(Material to process)
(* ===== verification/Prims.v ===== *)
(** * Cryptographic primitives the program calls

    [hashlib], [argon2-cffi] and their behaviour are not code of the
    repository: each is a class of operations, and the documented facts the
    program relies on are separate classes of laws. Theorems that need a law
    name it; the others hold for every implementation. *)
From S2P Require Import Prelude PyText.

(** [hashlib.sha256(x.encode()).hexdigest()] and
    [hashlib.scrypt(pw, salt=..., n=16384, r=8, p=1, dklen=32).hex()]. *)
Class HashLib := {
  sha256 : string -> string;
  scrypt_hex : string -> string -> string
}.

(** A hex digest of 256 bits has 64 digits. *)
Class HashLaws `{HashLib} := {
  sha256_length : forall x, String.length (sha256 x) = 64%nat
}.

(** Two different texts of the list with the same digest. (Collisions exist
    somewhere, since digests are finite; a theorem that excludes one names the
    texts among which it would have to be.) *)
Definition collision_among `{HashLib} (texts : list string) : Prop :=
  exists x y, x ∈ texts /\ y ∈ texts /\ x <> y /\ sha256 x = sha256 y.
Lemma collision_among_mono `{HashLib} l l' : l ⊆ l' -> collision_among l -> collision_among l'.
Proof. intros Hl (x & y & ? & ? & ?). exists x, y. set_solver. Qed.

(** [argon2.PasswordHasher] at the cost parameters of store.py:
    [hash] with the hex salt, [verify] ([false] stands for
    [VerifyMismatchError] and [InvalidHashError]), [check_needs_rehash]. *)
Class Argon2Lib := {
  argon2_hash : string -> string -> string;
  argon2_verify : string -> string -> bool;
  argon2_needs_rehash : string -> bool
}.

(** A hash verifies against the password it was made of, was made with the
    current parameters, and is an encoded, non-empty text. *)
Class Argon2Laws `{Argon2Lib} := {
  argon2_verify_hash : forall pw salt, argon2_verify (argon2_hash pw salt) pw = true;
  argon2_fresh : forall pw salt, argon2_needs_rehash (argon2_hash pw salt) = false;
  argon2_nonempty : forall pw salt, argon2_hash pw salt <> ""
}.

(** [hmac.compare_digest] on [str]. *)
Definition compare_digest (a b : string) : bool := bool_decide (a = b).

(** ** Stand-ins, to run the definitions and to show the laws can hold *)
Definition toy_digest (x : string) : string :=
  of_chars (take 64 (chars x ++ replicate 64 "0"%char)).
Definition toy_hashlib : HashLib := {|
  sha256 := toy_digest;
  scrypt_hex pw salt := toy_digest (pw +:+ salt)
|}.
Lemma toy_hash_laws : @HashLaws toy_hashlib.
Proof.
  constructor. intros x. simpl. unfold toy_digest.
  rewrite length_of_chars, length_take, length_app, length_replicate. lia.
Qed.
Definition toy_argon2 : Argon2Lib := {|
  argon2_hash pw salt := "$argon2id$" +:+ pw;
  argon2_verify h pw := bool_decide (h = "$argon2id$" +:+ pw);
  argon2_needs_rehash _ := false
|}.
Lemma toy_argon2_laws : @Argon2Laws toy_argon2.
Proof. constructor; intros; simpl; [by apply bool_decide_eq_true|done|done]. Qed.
(End Material to process)
(Material to process)
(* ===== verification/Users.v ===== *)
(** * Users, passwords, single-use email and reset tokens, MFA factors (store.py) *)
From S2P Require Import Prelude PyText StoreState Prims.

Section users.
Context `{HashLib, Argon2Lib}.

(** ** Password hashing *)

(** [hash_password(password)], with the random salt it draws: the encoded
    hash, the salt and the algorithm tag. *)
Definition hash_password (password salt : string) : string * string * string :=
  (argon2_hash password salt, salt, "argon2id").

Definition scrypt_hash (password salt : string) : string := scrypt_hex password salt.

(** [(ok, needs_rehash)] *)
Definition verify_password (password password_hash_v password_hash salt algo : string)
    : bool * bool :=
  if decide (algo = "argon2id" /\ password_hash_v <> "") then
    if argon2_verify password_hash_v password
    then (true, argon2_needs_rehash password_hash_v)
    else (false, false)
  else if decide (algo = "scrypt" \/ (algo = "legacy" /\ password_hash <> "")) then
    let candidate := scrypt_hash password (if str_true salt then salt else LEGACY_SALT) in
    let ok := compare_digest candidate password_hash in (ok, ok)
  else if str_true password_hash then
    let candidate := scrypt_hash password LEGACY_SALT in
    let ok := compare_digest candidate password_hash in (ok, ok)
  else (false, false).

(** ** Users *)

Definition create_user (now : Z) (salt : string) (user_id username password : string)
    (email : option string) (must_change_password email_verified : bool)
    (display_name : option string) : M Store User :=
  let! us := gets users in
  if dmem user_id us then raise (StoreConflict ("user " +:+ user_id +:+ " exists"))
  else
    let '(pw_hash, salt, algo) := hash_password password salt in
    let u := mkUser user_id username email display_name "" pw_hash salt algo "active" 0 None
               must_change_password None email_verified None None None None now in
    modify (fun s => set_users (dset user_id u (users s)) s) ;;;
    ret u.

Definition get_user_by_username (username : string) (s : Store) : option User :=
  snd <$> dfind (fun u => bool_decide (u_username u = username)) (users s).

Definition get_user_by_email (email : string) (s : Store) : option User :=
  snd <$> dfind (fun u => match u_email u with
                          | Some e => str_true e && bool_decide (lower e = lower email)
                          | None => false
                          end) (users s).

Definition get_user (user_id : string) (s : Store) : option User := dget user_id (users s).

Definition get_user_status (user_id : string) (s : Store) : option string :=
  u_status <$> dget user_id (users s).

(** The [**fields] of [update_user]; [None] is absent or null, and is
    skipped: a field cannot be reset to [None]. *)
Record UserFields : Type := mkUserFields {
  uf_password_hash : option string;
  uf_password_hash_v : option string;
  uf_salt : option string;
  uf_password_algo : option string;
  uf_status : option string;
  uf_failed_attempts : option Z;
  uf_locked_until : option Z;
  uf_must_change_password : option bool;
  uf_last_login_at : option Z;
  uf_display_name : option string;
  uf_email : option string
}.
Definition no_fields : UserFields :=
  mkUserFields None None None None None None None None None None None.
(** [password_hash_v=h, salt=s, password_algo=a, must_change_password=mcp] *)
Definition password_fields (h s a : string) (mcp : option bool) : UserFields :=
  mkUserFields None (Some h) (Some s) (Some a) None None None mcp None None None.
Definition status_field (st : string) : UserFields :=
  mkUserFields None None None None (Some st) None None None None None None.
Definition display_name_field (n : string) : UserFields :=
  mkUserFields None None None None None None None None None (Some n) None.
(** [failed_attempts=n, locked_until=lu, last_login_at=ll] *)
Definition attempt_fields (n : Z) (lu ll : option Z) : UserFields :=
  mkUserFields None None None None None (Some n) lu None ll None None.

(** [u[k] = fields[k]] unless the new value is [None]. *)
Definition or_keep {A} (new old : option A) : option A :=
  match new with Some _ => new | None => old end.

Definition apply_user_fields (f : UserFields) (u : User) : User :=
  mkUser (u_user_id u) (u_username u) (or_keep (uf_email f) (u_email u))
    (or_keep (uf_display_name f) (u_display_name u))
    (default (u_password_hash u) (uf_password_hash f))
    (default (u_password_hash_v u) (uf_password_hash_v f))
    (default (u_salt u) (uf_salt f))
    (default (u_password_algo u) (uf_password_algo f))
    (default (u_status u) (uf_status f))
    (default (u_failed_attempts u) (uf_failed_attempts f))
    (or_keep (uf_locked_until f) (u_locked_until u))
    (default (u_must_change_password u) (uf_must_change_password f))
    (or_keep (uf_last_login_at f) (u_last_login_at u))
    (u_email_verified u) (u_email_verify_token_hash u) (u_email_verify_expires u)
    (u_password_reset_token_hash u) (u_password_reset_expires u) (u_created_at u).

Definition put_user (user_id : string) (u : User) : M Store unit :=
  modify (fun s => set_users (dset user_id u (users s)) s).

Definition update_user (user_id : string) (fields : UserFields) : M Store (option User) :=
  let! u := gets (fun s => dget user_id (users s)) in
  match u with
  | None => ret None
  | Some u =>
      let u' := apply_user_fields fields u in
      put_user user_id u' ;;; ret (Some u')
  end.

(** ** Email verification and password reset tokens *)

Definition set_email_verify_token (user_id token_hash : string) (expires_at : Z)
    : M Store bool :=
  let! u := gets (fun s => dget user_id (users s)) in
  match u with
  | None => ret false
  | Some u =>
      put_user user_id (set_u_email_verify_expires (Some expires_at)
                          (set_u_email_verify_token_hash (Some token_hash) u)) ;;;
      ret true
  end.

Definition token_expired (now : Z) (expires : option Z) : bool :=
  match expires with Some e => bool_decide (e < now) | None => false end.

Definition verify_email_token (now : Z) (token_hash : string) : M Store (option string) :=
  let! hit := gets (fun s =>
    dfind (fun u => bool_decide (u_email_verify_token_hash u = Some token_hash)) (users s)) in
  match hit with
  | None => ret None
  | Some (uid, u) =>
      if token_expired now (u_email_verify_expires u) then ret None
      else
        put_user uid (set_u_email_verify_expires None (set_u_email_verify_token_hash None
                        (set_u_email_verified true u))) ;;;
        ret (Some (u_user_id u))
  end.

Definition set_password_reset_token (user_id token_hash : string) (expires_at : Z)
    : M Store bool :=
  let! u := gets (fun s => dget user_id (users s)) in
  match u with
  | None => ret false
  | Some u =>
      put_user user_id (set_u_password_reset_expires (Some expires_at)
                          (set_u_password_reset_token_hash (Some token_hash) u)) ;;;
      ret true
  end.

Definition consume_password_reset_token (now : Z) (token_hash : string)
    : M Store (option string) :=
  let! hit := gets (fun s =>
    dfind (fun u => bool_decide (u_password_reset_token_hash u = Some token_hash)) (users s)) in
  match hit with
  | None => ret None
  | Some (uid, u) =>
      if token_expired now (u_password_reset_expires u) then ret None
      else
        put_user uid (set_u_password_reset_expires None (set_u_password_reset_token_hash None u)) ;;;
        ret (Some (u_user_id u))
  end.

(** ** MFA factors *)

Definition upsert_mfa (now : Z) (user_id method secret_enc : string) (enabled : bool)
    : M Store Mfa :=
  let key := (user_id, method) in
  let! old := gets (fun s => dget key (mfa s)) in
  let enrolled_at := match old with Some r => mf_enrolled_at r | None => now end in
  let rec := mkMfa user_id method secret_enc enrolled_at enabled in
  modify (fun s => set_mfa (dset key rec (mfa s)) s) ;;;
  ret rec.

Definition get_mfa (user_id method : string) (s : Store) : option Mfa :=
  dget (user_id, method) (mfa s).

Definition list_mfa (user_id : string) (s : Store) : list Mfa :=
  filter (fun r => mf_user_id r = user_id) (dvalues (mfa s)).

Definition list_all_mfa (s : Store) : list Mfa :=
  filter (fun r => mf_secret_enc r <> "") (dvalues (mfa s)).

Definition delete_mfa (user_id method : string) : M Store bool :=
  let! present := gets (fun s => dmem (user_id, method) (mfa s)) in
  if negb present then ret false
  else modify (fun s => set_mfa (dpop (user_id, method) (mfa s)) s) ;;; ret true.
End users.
(End Material to process)
What is needed
The answer is each line from the entries above in which the word "Require" occurs.

Response to this exercise
From S2P Require Import Prelude PyText.
From S2P Require Import Prelude PyText StoreState Prims.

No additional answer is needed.